Several consecutive hatches were above average until about two months ago when the percentage went south. She had used the machine for close to five months. It is at this point that she decided to seek advice. The incubator Ms Mulinge was using had a capacity of 528 eggs. On one occasion she got 168 chicks which represented 30 per cent hatchability.

The rest of the eggs did not hatch. She thought that something must have gone wrong — maybe the temperature, the humidity or maybe the turning mechanism did not take place at some point over the 21 days it takes for an egg to hatch.

The next time she set eggs she decided to monitor the machine closely. This time she only got 14 per cent hatch — 74 chicks to be precise. From these only 40 survived through the first week of life. Having closely monitored all the parameters, she felt the need to seek advice. She was ready to blame the source of her eggs for the low hatchability.

This is not out of the norm — the first suspect of low hatchability is usually the eggs, when such occurrences take place.

The case was however not the same with other farmers who had sourced eggs from the same batch as my client. It was therefore easy to rule out that the eggs were not the cause of Mulinge’s troubles. We therefore decided to inspect the incubator.

Do your research

Findings from our exploration — the temperature sensor was giving inaccurate readings that led to over-heating which meant most of the eggs were literally boiled inside the incubator.

The egg-turning mechanism that was supposed to be automatic every hour also had complications — turning was not happening as programmed and this definitely interfered with the developing embryo inside the egg.

With these findings, the only direction was to seek audience with the incubator vendor.
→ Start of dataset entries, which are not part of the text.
Lemma skipCommentTokens_goes s :
  current_ s <= len ->
  goes (skipCommentTokens features_ document_) s (fun t s' => token_read t s s').
Proof.
  intros Hs. unfold skipCommentTokens. destruct (allowComments_ features_).
  - by apply read_skip_goes.
  - apply goes_bind. eapply goes_mono; [by apply readToken_goes|]. intros t s1 Ht. by apply goes_ret.
Qed.

(** Moves on, whatever happens to the errors. *)
Definition advances s s' : Prop := current_ s <= current_ s' <= len.

Lemma moves_advances s s' : moves s s' -> advances s s'.
Proof. by intros [? _]. Qed.

Lemma advances_trans s1 s2 s3 : advances s1 s2 -> advances s2 s3 -> advances s1 s3.
Proof. unfold advances. lia. Qed.

Lemma skip_until_goes ty fuel : forall s,
  current_ s <= len -> len - current_ s < fuel ->
  goes (skip_until document_ fuel ty) s (fun _ s' => advances s s').
Proof.
  induction fuel as [|fuel IH]; intros s Hs Hf; [lia|]. cbn [skip_until].
  apply goes_bind. eapply goes_mono; [by apply readToken_goes|]. intros t s1 Ht.
  pose proof (read_moves _ _ _ Ht) as Hm. pose proof Hm as [? _].
  case_decide as Hd; [by apply goes_ret, moves_advances|].
  pose proof (read_progress _ _ _ Ht ltac:(tauto)).
  eapply goes_mono; [apply IH; lia|]. unfold advances. intros [] s2 ?. lia.
Qed.

Lemma recoverFromError_goes ty s :
  current_ s <= len -> goes (recoverFromError document_ ty) s (fun _ s' => advances s s').
Proof.
  intros Hs. unfold recoverFromError. apply goes_bind, goes_get, goes_bind.
  eapply goes_mono; [apply skip_until_goes; unfold loop_fuel; lia|].
  intros [] s1 H1. by apply goes_modify.
Qed.

Lemma addError_goes m t e s :
  current_ s <= len -> goes (addError m t e) s (fun _ s' => current_ s' = current_ s).
Proof. intros Hs. by apply goes_modify. Qed.

Lemma addErrorAndRecover_goes m t ty s :
  current_ s <= len -> goes (addErrorAndRecover document_ m t ty) s (fun _ s' => advances s s').
Proof.
  intros Hs. unfold addErrorAndRecover. apply goes_bind. eapply goes_mono; [by apply addError_goes|].
  intros [] s1 H1. eapply goes_mono; [apply recoverFromError_goes; lia|].
  unfold advances. intros [] s2. lia.
Qed.

(** ** Runs that return or write past the buffer of [decodeDouble] *)

(** There is a number of 32 characters in the document. *)
Definition long_number : Prop :=
  exists pre num post, document_ = pre ++ num ++ post /\ length num = 32
    /\ Forall (fun c => number_char c = true) num.

Definition runs {A} (m : M A) s (Q : A -> Reader -> Prop) : Prop :=
  match result (m s) with
  | Ret (a, s') => Q a s'
  | Throw f => f = BadIndex /\ long_number
  end.

Lemma goes_runs {A} (m : M A) s Q : goes m s Q -> runs m s Q.
Proof. intros (a&s'&E&H). unfold runs. by rewrite E. Qed.

Lemma runs_ret {A} (a : A) s (Q : A -> Reader -> Prop) : Q a s -> runs (mret a) s Q.
Proof. done. Qed.

Lemma runs_bind {A C} (m : M A) (f : A -> M C) s Q :
  runs m s (fun a s' => runs (f a) s' Q) -> runs (m ≫= f) s Q.
Proof.
  unfold runs, mbind, st_bind, result, eff_bind. destruct (m s) as [l [[a s']|e]]; simpl; [|done].
  by destruct (f a s') as [l' [[]|]].
Qed.

Lemma runs_mono {A} (m : M A) s (Q Q' : A -> Reader -> Prop) :
  runs m s Q -> (forall a s', Q a s' -> Q' a s') -> runs m s Q'.
Proof. unfold runs. destruct (m s) as [l [[a s']|e]]; simpl; auto. Qed.

Lemma runs_lift {A} (a : A) s (Q : A -> Reader -> Prop) : Q a s -> runs (lift_st (Ret a)) s Q.
Proof. done. Qed.

(** Every result, after a move. *)
Definition moved {A} s (_ : A) s' : Prop := advances s s'.

(** A computation that adds an error and ends. *)
Lemma error_runs {A} m t e (a : A) s :
  current_ s <= len -> runs (addError m t e;; mret a) s (moved s).
Proof.
  intros Hs. apply goes_runs, goes_bind. eapply goes_mono; [by apply addError_goes|].
  intros [] s1 H1. apply goes_ret. unfold moved, advances. lia.
Qed.

Lemma recover_runs {A} m t ty (a : A) s :
  current_ s <= len -> runs (addErrorAndRecover document_ m t ty;; mret a) s (moved s).
Proof.
  intros Hs. apply goes_runs, goes_bind. eapply goes_mono; [by apply addErrorAndRecover_goes|].
  intros [] s1 H1. by apply goes_ret.
Qed.

Lemma recover_only_runs {A} ty (a : A) s :
  current_ s <= len -> runs (recoverFromError document_ ty;; mret a) s (moved s).
Proof.
  intros Hs. apply goes_runs, goes_bind. eapply goes_mono; [by apply recoverFromError_goes|].
  intros [] s1 H1. by apply goes_ret.
Qed.

Lemma decodeDouble_runs t node s0 s :
  token_read t s0 s -> type_ t = tokenNumber -> runs (decodeDouble document_ sscanf_lf t node) s (moved s).
Proof.
  intros Ht Hty. pose proof (read_moves _ _ _ Ht) as [? _]. unfold decodeDouble. case_decide as H32.
  - split; [done|]. pose proof (read_number_text _ _ _ Ht Hty) as Hall.
    pose proof (read_start _ _ _ Ht). pose proof (read_end _ _ _ Ht).
    exists (take (start_ t) document_), (token_text document_ t), (drop (end_ t) document_).
    unfold token_text in *. split_and!; [|rewrite length_take, length_drop; lia|done].
    rewrite H32. replace (end_ t) with (start_ t + 32) by lia.
    by rewrite <- drop_drop, take_drop, take_drop.
  - destruct (sscanf_lf _); [|apply error_runs; lia]. apply runs_ret. unfold moved, advances. lia.
Qed.

Lemma decodeNumber_runs t node s0 s :
  token_read t s0 s -> type_ t = tokenNumber ->
  runs (decodeNumber document_ sscanf_lf (Ret minInt') t node) s (moved s).
Proof.
  intros Ht Hty. pose proof (read_moves _ _ _ Ht) as [? _]. unfold decodeNumber.
  destruct (_ || _); [by eapply decodeDouble_runs|]. apply runs_bind.
  assert (Hthr : exists z, (if bool_decide (head (token_text document_ t) = Some "-"%char)
    then m ← Ret minInt'; Ret (uwrap 32 m / 10)%Z else Ret (maxUInt / 10)%Z) = Ret z).
  { destruct (bool_decide _); by eexists. }
  destruct Hthr as [z ->]. apply runs_lift. destruct (decode_digits _ _ _).
  - apply runs_ret. unfold moved, advances. lia.
  - apply error_runs. lia.
  - by eapply decodeDouble_runs.
Qed.

(** ** Strings *)

(** What is left of [l] after [k] characters of it, [None] after an error. *)
Definition consumed {B} (l : bytes) s (r : option (B * bytes * nat)) s' : Prop :=
  advances s s' /\ match r with Some (_, l', _) => length l' <= length l | None => True end.

Lemma unicode_digits_length n l p u r l' p' :
  unicode_digits n l p u = inl (r, l', p') -> length l' <= length l.
Proof.
  revert l p u. induction n as [|n IH]; intros l p u; simpl; [by intros [= <- <- <-]|].
  destruct l as [|c l]; [done|]. destruct (hex_digit c); [|done]. intros ?%IH. simpl. lia.
Qed.

Lemma error_consumed {C} m t e l s0 s :
  advances s0 s -> runs (addError m t e;; mret None) s (@consumed C l s0).
Proof.
  intros Ha. apply goes_runs, goes_bind. eapply goes_mono; [apply addError_goes, Ha|].
  intros [] s1 H1. apply goes_ret. split; [|done]. unfold advances in *. lia.
Qed.

Lemma escape_runs t l p s0 s :
  advances s0 s -> runs (decodeUnicodeEscapeSequence t l p) s (consumed l s0).
Proof.
  intros Hs. unfold decodeUnicodeEscapeSequence. case_decide; [by apply error_consumed|].
  destruct (unicode_digits 4 l p 0) as [[[r l'] p']|] eqn:E; [|by apply error_consumed].
  apply runs_ret. split; [done|]. by eapply unicode_digits_length.
Qed.

Lemma code_point_runs t l p s :
  current_ s <= len -> runs (decodeUnicodeCodePoint t l p) s (consumed l s).
Proof.
  intros Hs. unfold decodeUnicodeCodePoint. apply runs_bind.
  eapply runs_mono; [apply (escape_runs _ _ _ s s); unfold advances; lia|].
  intros [[[u l1] p1]|] s1 [Ha Hr]; [|by apply runs_ret].
  case_decide; [|by apply runs_ret]. case_decide; [by apply error_consumed|].
  destruct l1 as [|c1 [|c2 l1]]; [simpl in *; lia..|].
  case_decide; [|by apply error_consumed]. case_decide; [|by apply error_consumed].
  apply runs_bind. eapply runs_mono; [by apply (escape_runs _ _ _ s s1)|].
  intros [[[u2 l2] p2]|] s2 [Ha2 Hr2]; apply runs_ret; split; try done. simpl in Hr. lia.
Qed.

Lemma decode_string_runs fuel : forall t l p decoded s0 s,
  length l < fuel -> advances s0 s -> runs (decode_string fuel t l p decoded) s (moved s0).
Proof.
  induction fuel as [|fuel IH]; intros t l p decoded s0 s Hf Ha; [lia|]. cbn [decode_string].
  assert (Herr : forall m e, runs (addError m t e;; mret None) s (@moved (option bytes) s0)).
  { intros m e. eapply runs_mono; [apply error_runs, Ha|]. intros r s1 H1. by eapply advances_trans. }
  destruct l as [|c l]; [by apply runs_ret|]. simpl in Hf.
  case_decide; [by apply runs_ret|]. case_decide; [|apply IH; [lia|done]].
  destruct l as [|escape l]; [apply Herr|]. simpl in Hf. case_decide.
  - apply runs_bind. eapply runs_mono; [apply code_point_runs, Ha|].
    intros [[[u l1] p1]|] s1 [Ha1 Hr]; [|apply runs_ret; by eapply advances_trans].
    apply IH; [lia|by eapply advances_trans].
  - destruct (simple_escape escape); [apply IH; [lia|done]|apply Herr].
Qed.

Lemma decodeString_runs t s :
  current_ s <= len -> runs (decodeString document_ t) s (moved s).
Proof. intros Hs. apply decode_string_runs; [lia|unfold advances; lia]. Qed.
She forwarded her concerns to the incubator company but she got a cold reception.

The vendor was quick to point out that the issues Mulinge had experienced were because of her negligence and poor handling of the machine.

The blame was squarely placed on her and for that reason the one year guarantee they had offered at purchase time was not applicable although she had owned the equipment for less than 6 months.
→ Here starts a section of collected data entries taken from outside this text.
(* ===== verification/JsonGrammar.v ===== *)
(** * The texts of a value, and Reader::parse

    [json v t]: [t] is a text of [v], with any spaces between the tokens, in
    the way the writers escape strings.  [Reader::parse] reads any such text
    back into the value; the writers' own texts are of this form (JsonRoundTrip
    and JsonStyledProps). *)

From S2P Require Import Prelude CxxString Str JsonValue JsonWriter JsonReader.

(** ** The values and their texts *)

(** The values that come back: integers that [decodeNumber] does not leave to
    [decodeDouble], no real number, no NUL character in a string. *)
Fixpoint readable (v : value) : Prop :=
  match v with
  | VNull | VBool _ => True
  | VInt i => (-2147483640 < i <= maxInt)%Z
  | VUInt u => (0 <= u < 4294967290)%Z
  | VReal _ => False
  | VString s => exists str, s = Some str /\ (NUL ∉ str)
  | VArray a => (fix all (a : list (option value)) : Prop :=
      match a with
      | [] => True
      | o :: a' => from_option readable True o /\ all a'
      end) a
  | VObject o => keys_sorted o /\ (fix all (o : list (bytes * value)) : Prop :=
      match o with [] => True | (k, v) :: o' => (NUL ∉ k) /\ readable v /\ all o' end) o
  end.

(** What an integer is read as. *)
Definition number_value (i : Z) : value := if decide (i <= maxInt)%Z then VInt i else VUInt i.

(** An unsigned integer that fits [int] comes back as one, a missing entry of
    an array as null. *)
Fixpoint reread (v : value) : value :=
  match v with
  | VUInt u => number_value u
  | VArray a => VArray ((fun o => Some (from_option reread VNull o)) <$> a)
  | VObject o => VObject ((fun kv => (kv.1, reread kv.2)) <$> o)
  | _ => v
  end.

(** A string in quotes. *)
Definition quoted (str : bytes) : bytes := dquote :: (str ≫= escape_char) ++ [dquote].

(** An entry of an array, as the writers and the reader see it. *)
Definition item (o : option value) : value := match o with Some v => v | None => VNull end.

Definition spaces (sp : bytes) : Prop := Forall (fun c => is_space c = true) sp.

(** What follows an item: [J] says what its texts are. *)
Definition more_items (J : value -> bytes -> Prop) : list (option value) -> bytes -> Prop :=
  fix more (a : list (option value)) (r : bytes) : Prop :=
    match a with
    | [] => r = []
    | o :: a' => exists sp t sp' r', r = ","%char :: sp ++ t ++ sp' ++ r' /\ spaces sp /\ spaces sp'
        /\ match o with Some v => J v t | None => t = B "null" end /\ more a' r'
    end.

Definition more_members (J : value -> bytes -> Prop) : list (bytes * value) -> bytes -> Prop :=
  fix more (o : list (bytes * value)) (r : bytes) : Prop :=
    match o with
    | [] => r = []
    | (k, v) :: o' => exists sp sp1 sp2 t sp' r',
        r = ","%char :: sp ++ quoted k ++ sp1 ++ ":"%char :: sp2 ++ t ++ sp' ++ r'
        /\ (spaces sp /\ spaces sp1 /\ spaces sp2 /\ spaces sp') /\ J v t /\ more o' r'
    end.

Fixpoint json (v : value) (t : bytes) : Prop :=
  match v with
  | VNull => t = B "null"
  | VBool b => t = if b then B "true" else B "false"
  | VInt i | VUInt i => int_text i t
  | VReal _ => False
  | VString s => exists str, s = Some str /\ t = quoted str
  | VArray [] => exists sp, t = "["%char :: sp ++ B "]" /\ spaces sp
  | VArray (o :: a) => exists r, t = "["%char :: r ++ B "]" /\ exists sp x sp' r',
      r = sp ++ x ++ sp' ++ r' /\ spaces sp /\ spaces sp'
      /\ match o with Some v => json v x | None => x = B "null" end /\ more_items json a r'
  | VObject [] => exists sp, t = "{"%char :: sp ++ B "}" /\ spaces sp
  | VObject ((k, v) :: o) => exists r, t = "{"%char :: r ++ B "}" /\ exists sp sp1 sp2 x sp' r',
      r = sp ++ quoted k ++ sp1 ++ ":"%char :: sp2 ++ x ++ sp' ++ r'
      /\ (spaces sp /\ spaces sp1 /\ spaces sp2 /\ spaces sp') /\ json v x /\ more_members json o r'
  end.

Lemma item_json o t : json (item o) t -> match o with Some v => json v t | None => t = B "null" end.
Proof. by destruct o. Qed.

(** ** Characters of the texts *)

(** What [escape_char] writes, as [readString] sees it: a plain character, or
    a backslash, one character, and plain ones. *)
Definition plain_char (c : ascii) : bool := negb (bool_decide (c = "\"%char)) && negb (bool_decide (c = dquote)).

Definition chunk_ok (l : bytes) : bool :=
  match l with
  | [c] => plain_char c
  | c :: x :: l' => bool_decide (c = "\"%char) && forallb plain_char l'
  | [] => false
  end.

Lemma escape_char_chunk c : chunk_ok (escape_char c) = true.
Proof. by_all_chars c. Qed.

Lemma plain_char_spec c : plain_char c = true -> c <> "\"%char /\ c <> dquote.
Proof. unfold plain_char. rewrite andb_true_iff, !negb_true_iff, !bool_decide_eq_false. done. Qed.

Lemma read_string_plain ps l : forall p c0, forallb plain_char ps = true -> exists c1,
  read_string (ps ++ l) p c0 = read_string l (p + length ps) c1.
Proof.
  induction ps as [|c ps IH]; intros p c0.
  - intros _. exists c0. by rewrite Nat.add_0_r.
  - simpl. intros [[H1 H2]%plain_char_spec Hps]%andb_true_iff.
    rewrite decide_False, decide_False by done.
    destruct (IH (S p) c Hps) as [c1 ->]. exists c1. by rewrite Nat.add_succ_r.
Qed.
On that background today I will address rules to observe when purchasing an incubator.

The process of buying an incubator should be undertaken with similar caution taken as when buying a car. Thorough research, awareness and prudence should be exercised when shopping for a poultry incubator.

Cheap is expensive

This is the first rule of engagement. Price should not be the determinant factor. Most companies will advertise how affordable their incubators are to attract clients, but compromise on quality. Farmers should make sure that quality is priority when purchasing any kind of machinery including an incubator.
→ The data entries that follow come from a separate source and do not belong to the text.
(* ===== verification/JsonRoundTrip.v ===== *)
(** * What FastWriter writes, Reader reads *)

From S2P Require Import Prelude CxxString Str JsonValue JsonWriter JsonReader JsonGrammar.

Section round_trip.
Variable sprintf_g16 : double -> bytes.
Variable yaml : bool.
Abbreviation writeValue := (writeValue sprintf_g16 yaml).

Lemma write_items_cons first o a t :
  write_items writeValue first (o :: a) = Ret t ->
  exists x r, writeValue (item o) = Ret x /\ write_items writeValue false a = Ret r
    /\ t = comma first ++ x ++ r.
Proof.
  cbn [write_items]. destruct o as [v|]; cbn [item JsonWriter.writeValue].
  - intros H. destruct (writeValue v) as [x|]; [|done]. cbn [mbind outcome_bind] in H.
    destruct (write_items writeValue false a) as [r|]; [|done]. injection H as <-. by exists x, r.
  - intros H. cbn [mbind outcome_bind] in H.
    destruct (write_items writeValue false a) as [r|]; [|done]. injection H as <-.
    by exists (B "null"), r.
Qed.

(** The items after the first, as the grammar has them. *)
Lemma written_items a : forall r,
  Forall (fun o => forall t, writeValue (item o) = Ret t -> json (item o) t) a ->
  write_items writeValue false a = Ret r -> more_items json a r.
Proof.
  induction a as [|o a IH]; intros r Ha Hr; [by injection Hr|].
  apply Forall_cons in Ha as [Ho Ha]. apply write_items_cons in Hr as (x&r'&Hx&Hr'&->).
  exists [], x, [], r'. split; [done|]. split; [constructor|]. split; [constructor|].
  split; [by apply item_json, Ho|by apply IH].
Qed.

Definition separator : bytes := if yaml then B ": " else B ":".

Lemma write_members_cons first k v o t :
  write_members yaml writeValue first ((k, v) :: o) = Ret t ->
  exists x r, writeValue v = Ret x /\ write_members yaml writeValue false o = Ret r
    /\ t = comma first ++ quoted k ++ separator ++ x ++ r.
Proof.
  cbn [write_members]. rewrite quoted_escape. cbn [mbind outcome_bind]. intros H.
  destruct (writeValue v) as [x|]; [|done]. cbn [mbind outcome_bind] in H.
  destruct (write_members yaml writeValue false o) as [r|]; [|done]. injection H as <-.
  by exists x, r.
Qed.

Definition after_colon : bytes := if yaml then B " " else [].

Lemma separator_parts : separator = ":"%char :: after_colon.
Proof. unfold separator, after_colon. by destruct yaml. Qed.

Lemma after_colon_spaces : spaces after_colon.
Proof. unfold after_colon. destruct yaml; by repeat constructor. Qed.

Lemma written_members o : forall r,
  Forall (fun kv => forall t, writeValue kv.2 = Ret t -> json kv.2 t) o ->
  write_members yaml writeValue false o = Ret r -> more_members json o r.
Proof.
  induction o as [|[k v] o IH]; intros r Ho Hr; [by injection Hr|].
  apply Forall_cons in Ho as [Hv Ho]. apply write_members_cons in Hr as (x&r'&Hx&Hr'&->).
  exists [], [], after_colon, x, [], r'. rewrite separator_parts. split; [done|].
  split; [split_and!; try apply after_colon_spaces; constructor|].
  split; [by apply Hv|by apply IH].
Qed.

Lemma written_json v : readable v -> forall t, writeValue v = Ret t -> json v t.
Proof.
  induction v as [|i|u|d|s|b|a Ha|o Ho] using value_nested_ind; intros Hr t Ht;
    cbn [JsonWriter.writeValue] in Ht.
  - by injection Ht.
  - cbn [readable] in Hr. destruct (valueToString_int_ok i) as (t'&Ht'&Hx).
    { bounds. unfold maxInt, int_max in Hr. simpl in Hr. simpl. lia. }
    { unfold minInt, int_min. simpl. lia. }
    rewrite Ht' in Ht. by injection Ht as <-.
  - cbn [readable] in Hr. destruct (valueToString_uint_ok u) as (t'&Ht'&Hx); [unfold in_uint; simpl; lia|].
    rewrite Ht' in Ht. injection Ht as <-. exists t'. by rewrite Z.abs_eq, decide_False by lia.
  - done.
  - destruct Hr as (str&->&_). rewrite quoted_escape in Ht. injection Ht as <-. by exists str.
  - injection Ht as <-. by destruct b.
  - assert (Ha' : Forall (fun o => forall t, writeValue (item o) = Ret t -> json (item o) t) a).
    { apply readable_items in Hr. rewrite Forall_forall in Ha, Hr |- *. intros [v|] Hv.
      - specialize (Hr _ Hv). specialize (Ha _ Hv). by apply Ha.
      - intros t' Ht'. by injection Ht'. }
    destruct (write_items writeValue true a) as [body|] eqn:Hb; [|done]. injection Ht as <-.
    destruct a as [|o a]; [injection Hb as <-; exists []; by split; [|constructor]|].
    apply Forall_cons in Ha' as [Ho Ha']. apply write_items_cons in Hb as (x&r&Hx&Hr'&->).
    exists (x ++ r). split; [done|]. exists [], x, [], r. split; [done|].
    split; [constructor|]. split; [constructor|]. split; [by apply item_json, Ho|by apply written_items].
  - apply readable_members in Hr as [_ Hr].
    assert (Ho' : Forall (fun kv => forall t, writeValue kv.2 = Ret t -> json kv.2 t) o).
    { rewrite Forall_forall in Ho, Hr |- *. intros kv Hkv. by apply Ho, Hr. }
    destruct (write_members yaml writeValue true o) as [body|] eqn:Hb; [|done]. injection Ht as <-.
    destruct o as [|[k v] o]; [injection Hb as <-; exists []; by split; [|constructor]|].
    apply Forall_cons in Ho' as [Hv Ho']. apply write_members_cons in Hb as (x&r&Hx&Hr'&->).
    eexists. split; [done|]. exists [], [], after_colon, x, [], r. rewrite separator_parts.
    split; [done|]. split; [split_and!; try apply after_colon_spaces; constructor|].
    split; [by apply Hv|by apply written_members].
Qed.

(** The writer returns on a readable value. *)
Lemma readable_returns v : readable v -> exists t, writeValue v = Ret t.
Proof.
  induction v as [|i|u|d|s|b|a Ha|o Ho] using value_nested_ind; intros Hr; cbn [JsonWriter.writeValue];
    try by eexists.
  - cbn [readable] in Hr. destruct (valueToString_int_ok i) as (t&Ht&_); [| |by exists t].
    { bounds. unfold maxInt, int_max in Hr. simpl in Hr. simpl. lia. }
    { unfold minInt, int_min. simpl. lia. }
  - cbn [readable] in Hr. destruct (valueToString_uint_ok u) as (t&Ht&_); [|by exists t].
    unfold in_uint; simpl; lia.
  - destruct Hr as (str&->&_). rewrite quoted_escape. by eexists.
  - enough (H : forall first, exists t, write_items writeValue first a = Ret t)
      by (destruct (H true) as [t ->]; by eexists).
    apply readable_items in Hr.
    induction Ha as [|o a Ho _ IH]; intros first; [by eexists|]. apply Forall_cons in Hr as [Hr1 Hr2].
    assert (Hx : exists x, match o with Some v => writeValue v | None => Ret (B "null") end = Ret x)
      by (destruct o as [v|]; [by apply Ho|by eexists]).
    cbn [write_items]. destruct Hx as [x ->]. destruct (IH Hr2 false) as [t ->]. by eexists.
  - enough (H : forall first, exists t, write_members yaml writeValue first o = Ret t)
      by (destruct (H true) as [t ->]; by eexists).
    apply readable_members in Hr as [_ Hr].
    induction Ho as [|[k v] o Hv _ IH]; intros first; [by eexists|].
    apply Forall_cons in Hr as [[_ Hr1] Hr2]. cbn [write_members]. rewrite quoted_escape.
    cbn [mbind outcome_bind]. cbn [snd] in Hv, Hr1. destruct (Hv Hr1) as [x ->].
    destruct (IH Hr2 false) as [t ->]. by eexists.
Qed.

End round_trip.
Talk to several people who have purchased the same equipment before and ask your vendor for contacts of people who have purchased from them in the past.

Gather information from people who own the same make of an incubator regarding its performance, hatchability, durability, service and common challenges. If satisfied with the feedback then one can go ahead and seal the deal. If the vendor is not willing to disclose contacts of the customers, that should act as a warning. Take off. Ask warranty and terms that apply.

Like most electronic equipment, an incubator should have a warranty — mostly one year. As a responsible farmer, make sure you read the information supplied and ask questions where it’s not clear.

It should be comprehensible and uncomplicated. Operational manual and training should also be provided.

The manual lays down steps on how to operate the incubator, guidelines on troubleshooting incase of mechanical problems, maintenance procedure and general care of the equipment.

Do not leave without proper training on “how to operate” the equipment.

Lack of knowledge on machine operation is a sure recipe for failure and disappointment. You should not feel embarrassed to ask questions and a good vendor should be willing and ready to answer all your concerns without getting irritated.

The journey to successful hatchability is half completed once you have acquired a sturdy and reliable incubator. The second bit is entirely on quality fertilised eggs. All the best.

The writer is a veterinarian surgeon and runs Nature Kuku, a farm in Naivasha that produces kuku kienyeji breed and trains small holder farmers.